# [How to complete this task]
Please take the lines from the one holding "Module Wheel." through the one holding "let tm := expire node in" in the data below and copy them exactly.

_____

(** * NGU server sync userscript: a shallow embedding of the click handler
      and of the button life cycle.

    Sources:
    - [src/tampermonkey.js]: the static variant, one button created at load.
    - [src/unnamed/part_000]: the observer variant, where [addSyncButton]
      is called again whenever the gear tab is seen with class [active].

    The click handler is textually the same in both files; it is embedded
    once, in [Handler.onClick]. *)

From Stdlib Require Import ZArith String Ascii List Lia.
From stdpp Require Import base list strings pretty.

Open Scope string_scope.
Open Scope list_scope.
Open Scope Z_scope.

Set Warnings "-register-all".

(** ** Effects of the script: console output, network requests, exceptions *)

Module Js.

(** Run-time errors the handler can raise. [CannotRead p] is the engine's
    "Cannot read properties of undefined (reading 'p')", [NotAFunction p]
    is "x.p is not a function", [HostError] is an exception raised inside
    the host page's own code (its [getState]). *)
Inductive Error :=
| CannotRead (p : string)
| NotAFunction (p : string)
| HostError.

Inductive Completion (A : Type) :=
| Normal (a : A)
| Abrupt (e : Error).
Arguments Normal {A} a.
Arguments Abrupt {A} e.

Record Request := {
  url : string;
  method : string;
  headers : list (string * string);
  body : string
}.

(** What a run leaves behind in the world, in program order.  A [Fetch]
    carries the events of the callback registered with [.finally]; they
    happen when the promise settles. *)
Inductive Event :=
| Log (msg : string)
| Fetch (req : Request) (finally : list Event).

(** A computation: the events emitted so far and how it completed. *)
Definition M (A : Type) : Type := list Event * Completion A.

Definition ret {A} (a : A) : M A := ([], Normal a).

Definition bind {A B} (m : M A) (k : A → M B) : M B :=
  match m with
  | (t, Normal a) => let '(t', r) := k a in (t ++ t', r)
  | (t, Abrupt e) => (t, Abrupt e)
  end.

Definition throw {A} (e : Error) : M A := ([], Abrupt e).

(** [try { m } catch (e) { h e }] *)
Definition try_catch {A} (m : M A) (h : Error → M A) : M A :=
  match m with
  | (t, Normal a) => (t, Normal a)
  | (t, Abrupt e) => let '(t', r) := h e in (t ++ t', r)
  end.

Definition console_log (msg : string) : M unit := ([Log msg], Normal tt).

(** [o.p] where [None] stands for an [o] that is [undefined] or [null]. *)
Definition read {A B} (o : option A) (p : string) (proj : A → B) : M B :=
  match o with
  | Some a => ret (proj a)
  | None => throw (CannotRead p)
  end.

Definition events {A} (m : M A) : list Event := fst m.
Definition completion {A} (m : M A) : Completion A := snd m.

Definition is_fetch (e : Event) : bool :=
  match e with Fetch _ _ => true | Log _ => false end.

Definition is_log (e : Event) : bool :=
  match e with Log _ => true | Fetch _ _ => false end.

End Js.

Import Js.

Notation "'let*' x ':=' m 'in' k" := (bind m (fun x => k))
  (at level 10, x name, m at level 200, k at level 200).

(** ** Data model *)

(** An equipment-set record of [savedequip].  [None] is a property that is
    absent (reads as [undefined]). *)
Record Equip := {
  name : option string;
  accessory : option (list Z);
  head : option (list Z);
  boots : option (list Z);
  armor : option (list Z);
  pants : option (list Z);
  weapon : option (list Z)
}.

(** Elements of the arrays built by the [concat] chain: item identifiers,
    and the [undefined] that [concat] appends for an argument that is not
    an array. *)
Inductive Item :=
| Num (n : Z)
| Undefined.

(** An object literal, as its own properties in insertion order. *)
Definition Obj : Type := list (string * list Item).

Record Optimizer := { savedequip : option (list Equip) }.
Record AppState := { optimizer : option Optimizer }.

(** A value returned by [getState()]; [None] is [undefined]. *)
Definition StateValue : Type := option AppState.

(** The outcome of calling [store.getState()]. *)
Inductive Call :=
| Returns (v : StateValue)
| Raises.

(** [getState = None]: the property is missing or is not callable. *)
Record Store := { getState : option Call }.
Record Props := { store : option Store }.

(** A node of the host framework's rendering tree; only the two properties
    the script reads.  The tree is finite, so the [child] chain ends. *)
Inductive Fiber := mkFiber {
  pendingProps : option Props;
  child : option Fiber
}.

Record InternalRoot := { current : option Fiber }.
Record RootContainer := { _internalRoot : option InternalRoot }.
Record Element := { _reactRootContainer : option RootContainer }.

(** The ambient DOM as far as the handler looks at it:
    [document.getElementById('app')], [None] when it returns [null]. *)
Record Document := { app : option Element }.

(** ** Transformation *)

Module Transform.

(** [x => x < 10000] on an array element; [undefined < 10000] is
    [NaN < 10000], which is false. *)
Definition below_threshold (x : Item) : bool :=
  match x with
  | Num n => n <? 10000
  | Undefined => false
  end.

(** [arr.concat(arg)]: an array argument is spread, anything else is
    appended as one element. *)
Definition concat (arr : list Item) (arg : option (list Z)) : list Item :=
  match arg with
  | Some l => arr ++ (Num <$> l)
  | None => arr ++ [Undefined]
  end.

(** [x.accessory.concat(...)]: the receiver must have the method. *)
Definition receiver (o : option (list Z)) : M (list Item) :=
  read o "concat" (fmap Num).

(** The callback of [savedequip.map]; [None] is the [undefined] it
    returns when the [if] is not taken. *)
Definition entry (x : Equip) : M (option Obj) :=
  match name x with
  | Some n =>
      let* a := receiver (accessory x) in
      let all :=
        concat (concat (concat (concat (concat a
          (head x)) (boots x)) (armor x)) (pants x)) (weapon x) in
      ret (Some [(n, List.filter below_threshold all)])
  | None => ret None
  end.

(** [arr.map(f)] with a callback that may throw. *)
Fixpoint array_map {A B} (f : A → M B) (arr : list A) : M (list B) :=
  match arr with
  | [] => ret []
  | x :: rest =>
      let* y := f x in
      let* ys := array_map f rest in
      ret (y :: ys)
  end.

(** [x => x !== undefined] *)
Definition defined {A} (x : option A) : bool :=
  match x with Some _ => true | None => false end.

(** [$r.savedequip.map(...).filter(x => x !== undefined)] on the array. *)
Definition transform (se : list Equip) : M (list (option Obj)) :=
  let* mapped := array_map entry se in
  ret (List.filter defined mapped).

End Transform.

Import Transform.

(** ** Serialization: [JSON.stringify] on the payload's shapes *)

Module Json.

Definition dquote : ascii := "034"%char.
Definition backslash : ascii := "092"%char.

Definition hex_digit (n : N) : ascii :=
  if (n <? 10)%N then ascii_of_N (48 + n) else ascii_of_N (87 + n).

(** One code unit inside a JSON string: the two-character escapes, then
    [\u00xx] for the other control characters, anything else unchanged. *)
Definition escape (c : ascii) : string :=
  let n := N_of_ascii c in
  if (n =? 8)%N then String backslash "b"
  else if (n =? 9)%N then String backslash "t"
  else if (n =? 10)%N then String backslash "n"
  else if (n =? 12)%N then String backslash "f"
  else if (n =? 13)%N then String backslash "r"
  else if (n =? 34)%N then String backslash (String dquote "")
  else if (n =? 92)%N then String backslash (String backslash "")
  else if (n <? 32)%N then
    String backslash
      ("u00" +:+ String (hex_digit (n / 16)) (String (hex_digit (n mod 16)) ""))
  else String c "".

Fixpoint escape_all (s : string) : string :=
  match s with
  | EmptyString => ""
  | String c rest => escape c +:+ escape_all rest
  end.

Definition quote (s : string) : string :=
  String dquote (escape_all s +:+ String dquote "").

(** An array element: a number prints in decimal, [undefined] as [null]. *)
Definition stringify_item (x : Item) : string :=
  match x with
  | Num n => pretty n
  | Undefined => "null"
  end.

Definition stringify_items (l : list Item) : string :=
  "[" +:+ String.concat "," (stringify_item <$> l) +:+ "]".

Definition stringify_property (kv : string * list Item) : string :=
  quote kv.1 +:+ ":" +:+ stringify_items kv.2.

Definition stringify_obj (o : Obj) : string :=
  "{" +:+ String.concat "," (stringify_property <$> o) +:+ "}".

Definition stringify_elem (e : option Obj) : string :=
  match e with
  | Some o => stringify_obj o
  | None => "null"
  end.

Definition stringify (payload : list (option Obj)) : string :=
  "[" +:+ String.concat "," (stringify_elem <$> payload) +:+ "]".

End Json.

(** ** The click handler *)

Module Handler.

(** [reactRoot._reactRootContainer._internalRoot.current] *)
Definition root_lookup (reactRoot : option Element) : M (option Fiber) :=
  let* c := read reactRoot "_reactRootContainer" _reactRootContainer in
  let* r := read c "_internalRoot" _internalRoot in
  read r "current" current.

(** [base.pendingProps.store.getState()] *)
Definition read_state (base : Fiber) : M StateValue :=
  let* p := read (Some base) "pendingProps" pendingProps in
  let* s := read p "store" store in
  let* g := read s "getState" getState in
  match g with
  | Some (Returns v) => ret v
  | Some Raises => throw HostError
  | None => throw (NotAFunction "getState")
  end.

(** One round of the [while] body on a truthy [base], then the rounds for
    [base.child]. *)
Fixpoint while_body (base : Fiber) (appStates : list StateValue)
  : M (list StateValue) :=
  let* appStates' :=
    try_catch
      (let* state := read_state base in ret (appStates ++ [state]))
      (fun _ => ret appStates) in
  match child base with
  | Some next => while_body next appStates'
  | None => ret appStates'
  end.

(** [while (base) { ... }] *)
Definition while_base (base : option Fiber) (appStates : list StateValue)
  : M (list StateValue) :=
  match base with
  | Some b => while_body b appStates
  | None => ret appStates
  end.

Definition lookup_failed : string :=
  "Could not get internal root information from reactRoot element".

(** The retrieval step: from [let appStates = []] to the end of the loop. *)
Definition retrieve (document : Document) : M (list StateValue) :=
  let reactRoot := app document in
  let* base :=
    try_catch (root_lookup reactRoot)
      (fun _ => let* _ := console_log lookup_failed in ret None) in
  while_base base [].

Definition fetch (req : Request) (finally : M unit) : M unit :=
  ([Fetch req (events finally)], Normal tt).

Definition request (x : string) : Request :=
  {| url := "http://localhost:3000";
     method := "POST";
     body := x;
     headers := [("Content-Type", "application/json")] |}.

(** [let $r = appStates[0].optimizer] *)
Definition first_optimizer (appStates : list StateValue)
  : M (option Optimizer) :=
  read (mjoin (appStates !! 0%nat)) "optimizer" optimizer.

(** [$r.savedequip.map(...).filter(...)] *)
Definition payload_of (r : option Optimizer) : M (list (option Obj)) :=
  let* se := read r "savedequip" savedequip in
  let* arr := read se "map" id in
  transform arr.

(** The listener passed to [button.addEventListener("click", ...)]. *)
Definition onClick (document : Document) : M unit :=
  let* appStates := retrieve document in
  let* r := first_optimizer appStates in
  let* payload := payload_of r in
  let x := Json.stringify payload in
  fetch (request x) (console_log "Done").

(** How the promise returned by [fetch] ends. *)
Inductive Settlement := Fulfilled | Rejected.

(** [.finally(cb)]: [cb] runs once the promise settles, fulfilled or not. *)
Definition settle (s : Settlement) (e : Event) : list Event :=
  match e with
  | Fetch _ finally => finally
  | Log _ => []
  end.

End Handler.

Import Handler.

(** ** The observer variant: button life cycle ([src/unnamed/part_000]) *)

Module Observer.

(** A click listener registered with [{signal: controller.signal}]:
    the button it sits on and the controller whose signal removes it.
    Buttons and controllers are named by their creation number. *)
Record Listener := {
  target : nat;
  signal : nat
}.

Record Page := {
  controller : option nat;      (* [let controller;] *)
  created : nat;                (* controllers and buttons created so far *)
  appended : list nat;          (* buttons appended to the button section *)
  listeners : list Listener     (* click listeners still registered *)
}.

(** What the callbacks see of the host page when they run: the class list
    of the observed link and whether an element of class
    [button-section] exists. *)
Record Host := {
  classList : list string;
  button_section : bool
}.

Record MutationRecord := {
  type : string;
  attributeName : option string
}.

Definition loaded : Page :=
  {| controller := None; created := 0; appended := []; listeners := [] |}.

(** [addSyncButton()]: the controller is replaced and the listener is
    registered before [buttons.appendChild(button)], which throws when
    [getElementsByClassName("button-section")[0]] is [undefined]. *)
Definition addSyncButton (h : Host) (p : Page) : Page * Completion unit :=
  let g := created p in
  let registered :=
    listeners p ++ [{| target := g; signal := g |}] in
  if button_section h then
    ({| controller := Some g; created := S g;
        appended := appended p ++ [g]; listeners := registered |},
     Normal tt)
  else
    ({| controller := Some g; created := S g;
        appended := appended p; listeners := registered |},
     Abrupt (CannotRead "appendChild")).

(** [controller.abort()]: every listener registered with that
    controller's signal is removed. *)
Definition abort (c : nat) (p : Page) : Page :=
  {| controller := controller p; created := created p;
     appended := appended p;
     listeners :=
       List.filter (fun l => negb (Nat.eqb (signal l) c)) (listeners p) |}.
(** * Session and event-capture core of the Playwright tool server

    A shallow embedding of [playwright_server/handlers/base_handler.py],
    [console_log_handler.py], [network_handler.py], [session_initializer.py]
    and of the tool handlers of [playwright_server/server.py].

    Conventions of the embedding:
    - a Python [str] is the list of its code points ([pystr]);
    - [bytes] is [list Byte.byte];
    - the class-level registries ([_sessions], [_console_logs],
      [_network_events]) are fields of one explicit [state], threaded through
      every handler; a raised exception leaves the mutations made so far in
      place, as in Python;
    - every [await] on the browser driver is answered by an oracle (the
      [Driver] record, or the fields of the delivered browser event), which
      either returns a value or raises. *)

From Stdlib Require Import ZArith NArith String Ascii DecimalString.
From Stdlib.Strings Require Import Byte.
From stdpp Require Import base option list gmap strings numbers.

Local Open Scope Z_scope.

(** ** Python values *)

(** A Python [str]: the sequence of its Unicode code points. *)
Definition pystr := list N.

(** A string literal of the source. *)
Fixpoint py (s : string) : pystr :=
  match s with
  | EmptyString => []
  | String a s' => N_of_ascii a :: py s'
  end.

Arguments py : simpl never.

(** The newline character written [\n] in the source. *)
Definition nl : pystr := [10%N].

(** [s.startswith(p)]. *)
Fixpoint startswith (s p : pystr) : bool :=
  match p, s with
  | [], _ => true
  | _ :: _, [] => false
  | a :: p', b :: s' => (a =? b)%N && startswith s' p'
  end.

(** [needle in hay] for two strings: substring test. *)
Fixpoint str_in (needle hay : pystr) : bool :=
  startswith hay needle ||
  match hay with
  | [] => false
  | _ :: hay' => str_in needle hay'
  end.

(** Truthiness of a string: [if s:] holds for a non-empty string. *)
Definition str_truthy (s : pystr) : bool :=
  match s with [] => false | _ :: _ => true end.

(** Truthiness of [d.get(key)]: [None] and the empty string are falsy. *)
Definition opt_truthy (o : option pystr) : bool :=
  match o with Some s => str_truthy s | None => false end.

(** [str(n)] for an integer. *)
Definition str_int (n : Z) : pystr := py (NilZero.string_of_int (Z.to_int n)).

(** [sep.join(parts)]. *)
Fixpoint str_join (sep : pystr) (parts : list pystr) : pystr :=
  match parts with
  | [] => []
  | [p] => p
  | p :: rest => p ++ sep ++ str_join sep rest
  end.
(* ===== verification/Mq.v ===== *)
(** * Message queues ([skynet-src/skynet_mq.c], [skynet_mq.h])

    One [message_queue] per service, a ring buffer that doubles when it fills;
    one [global_queue] that links, through the intrusive [next] pointers, the
    queues a worker thread should look at.  [Ring] models the operations on one
    queue, [Global] those on the linked list.  Every operation of the source
    runs under the queue's spinlock, so it is one atomic function here. *)

From S2P Require Import Prelude.
From stdpp Require Import base numbers list gmap.
From Stdlib Require Import ZArith Lia.
#[local] Open Scope Z_scope.

(** Addresses of heap objects; [NULL] is [None]. *)
Abbreviation loc := positive.

Definition DEFAULT_QUEUE_SIZE : Z := 64.
Definition MQ_IN_GLOBAL : Z := 1.
Definition MQ_OVERLOAD : Z := 1024.

Record skynet_message := Msg {
  source : Z;
  session : Z;
  data : option loc;
  sz : Z
}.

Record message_queue := MQ {
  mq_handle : Z;
  mq_cap : Z;
  mq_head : Z;
  mq_tail : Z;
  mq_release : Z;
  mq_in_global : Z;
  mq_overload : Z;
  mq_overload_threshold : Z;
  mq_queue : list (option skynet_message);   (** [None]: never written *)
  mq_next : option loc
}.

Record global_queue := GQ { gq_head : option loc; gq_tail : option loc }.
(* ===== verification/Timer.v ===== *)
(** * The timer wheel ([skynet-src/skynet_timer.c])

    Five arrays of lists: [near] holds the timers of the current block of 256
    ticks, [t[0]] .. [t[3]] those of ever larger blocks, and a list of [t] is
    redistributed ("cascades") when its block begins.  [Wheel] models the code;
    [Spec] is the obvious timer, a list of pending nodes in the order they were
    added, and the refinement theorem says that the wheel behaves as the list.

    A [link_list] is the list of its nodes in link order: [link] appends and
    [link_clear] empties it and returns the chain. *)

From S2P Require Import Prelude Mq.
From stdpp Require Import base numbers list gmap.
From Stdlib Require Import ZArith Lia.
#[local] Open Scope Z_scope.

Definition TIME_NEAR_SHIFT : Z := 8.
Definition TIME_NEAR : Z := Z.shiftl 1 TIME_NEAR_SHIFT.
Definition TIME_LEVEL_SHIFT : Z := 6.
Definition TIME_LEVEL : Z := Z.shiftl 1 TIME_LEVEL_SHIFT.
Definition TIME_NEAR_MASK : Z := TIME_NEAR - 1.
Definition TIME_LEVEL_MASK : Z := TIME_LEVEL - 1.

(** [MESSAGE_TYPE_SHIFT] is [(sizeof(size_t)-1) * 8] on a 64-bit machine. *)
Definition MESSAGE_TYPE_SHIFT : Z := 56.
Definition PTYPE_RESPONSE : Z := 1.

Record timer_event := Event { te_handle : Z; te_session : Z }.
Record timer_node := Node { expire : Z; event : timer_event }.
Abbreviation link_list := (list timer_node).

Record timer := Timer {
  near : list link_list;
  t : list (list link_list);
  time : Z;
  starttime : Z;
  current : Z;
  current_point : Z
}.

Definition set_near (n : list link_list) (T : timer) : timer :=
  Timer n (t T) (time T) (starttime T) (current T) (current_point T).
Definition set_t (x : list (list link_list)) (T : timer) : timer :=
  Timer (near T) x (time T) (starttime T) (current T) (current_point T).
Definition set_time (x : Z) (T : timer) : timer :=
  Timer (near T) (t T) x (starttime T) (current T) (current_point T).
Definition set_clock (st c cp : Z) (T : timer) : timer :=
  Timer (near T) (t T) (time T) st c cp.

Module Wheel.

Definition link_clear (list : link_list) : link_list * link_list := (list, []).
Definition link (list : link_list) (node : timer_node) : link_list := list ++ [node].

(** [for (i=0;i<3;i++)] of [add_node]: the first level whose block holds both times. *)
Fixpoint find_level (n : nat) (i mask time current_time : Z) : Z :=
  match n with
  | O => i
  | S n =>
      if Z.lor time (mask - 1) =? Z.lor current_time (mask - 1) then i
      else find_level n (i + 1) (u32 (Z.shiftl mask TIME_LEVEL_SHIFT)) time current_time
  end.

Definition add_node (T : timer) (node : timer_node) : outcome timer :=
  let tm := expire node in
  let current_time := time T in
  if Z.lor tm TIME_NEAR_MASK =? Z.lor current_time TIME_NEAR_MASK then
    let j := Z.land tm TIME_NEAR_MASK in
    l ← arr_get (near T) j;
    n ← arr_set (near T) j (link l node);
    Ok (set_near n T)
  else
    let i := find_level 3 0 (Z.shiftl TIME_NEAR TIME_LEVEL_SHIFT) tm current_time in
    let j := Z.land (Z.shiftr tm (TIME_NEAR_SHIFT + i * TIME_LEVEL_SHIFT)) TIME_LEVEL_MASK in
    row ← arr_get (t T) i;
    l ← arr_get row j;
    row' ← arr_set row j (link l node);
    t' ← arr_set (t T) i row';
    Ok (set_t t' T).

(** [tm] is the [int] argument [time]; the sum is [uint32_t] arithmetic. *)
Definition timer_add (T : timer) (arg : timer_event) (tm : Z) : outcome timer :=
  add_node T (Node (u32 (tm + time T)) arg).

Fixpoint add_nodes (T : timer) (l : list timer_node) : outcome timer :=
  match l with
  | [] => Ok T
  | n :: l => T' ← add_node T n; add_nodes T' l
  end.

Definition move_list (T : timer) (level idx : Z) : outcome timer :=
  row ← arr_get (t T) level;
  l ← arr_get row idx;
  let '(current, cleared) := link_clear l in
  row' ← arr_set row idx cleared;
  t' ← arr_set (t T) level row';
  add_nodes (set_t t' T) current.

_____

# [Task solution]
Module Wheel.

Definition link_clear (list : link_list) : link_list * link_list := (list, []).
Definition link (list : link_list) (node : timer_node) : link_list := list ++ [node].

(** [for (i=0;i<3;i++)] of [add_node]: the first level whose block holds both times. *)
Fixpoint find_level (n : nat) (i mask time current_time : Z) : Z :=
  match n with
  | O => i
  | S n =>
      if Z.lor time (mask - 1) =? Z.lor current_time (mask - 1) then i
      else find_level n (i + 1) (u32 (Z.shiftl mask TIME_LEVEL_SHIFT)) time current_time
  end.

Definition add_node (T : timer) (node : timer_node) : outcome timer :=
  let tm := expire node in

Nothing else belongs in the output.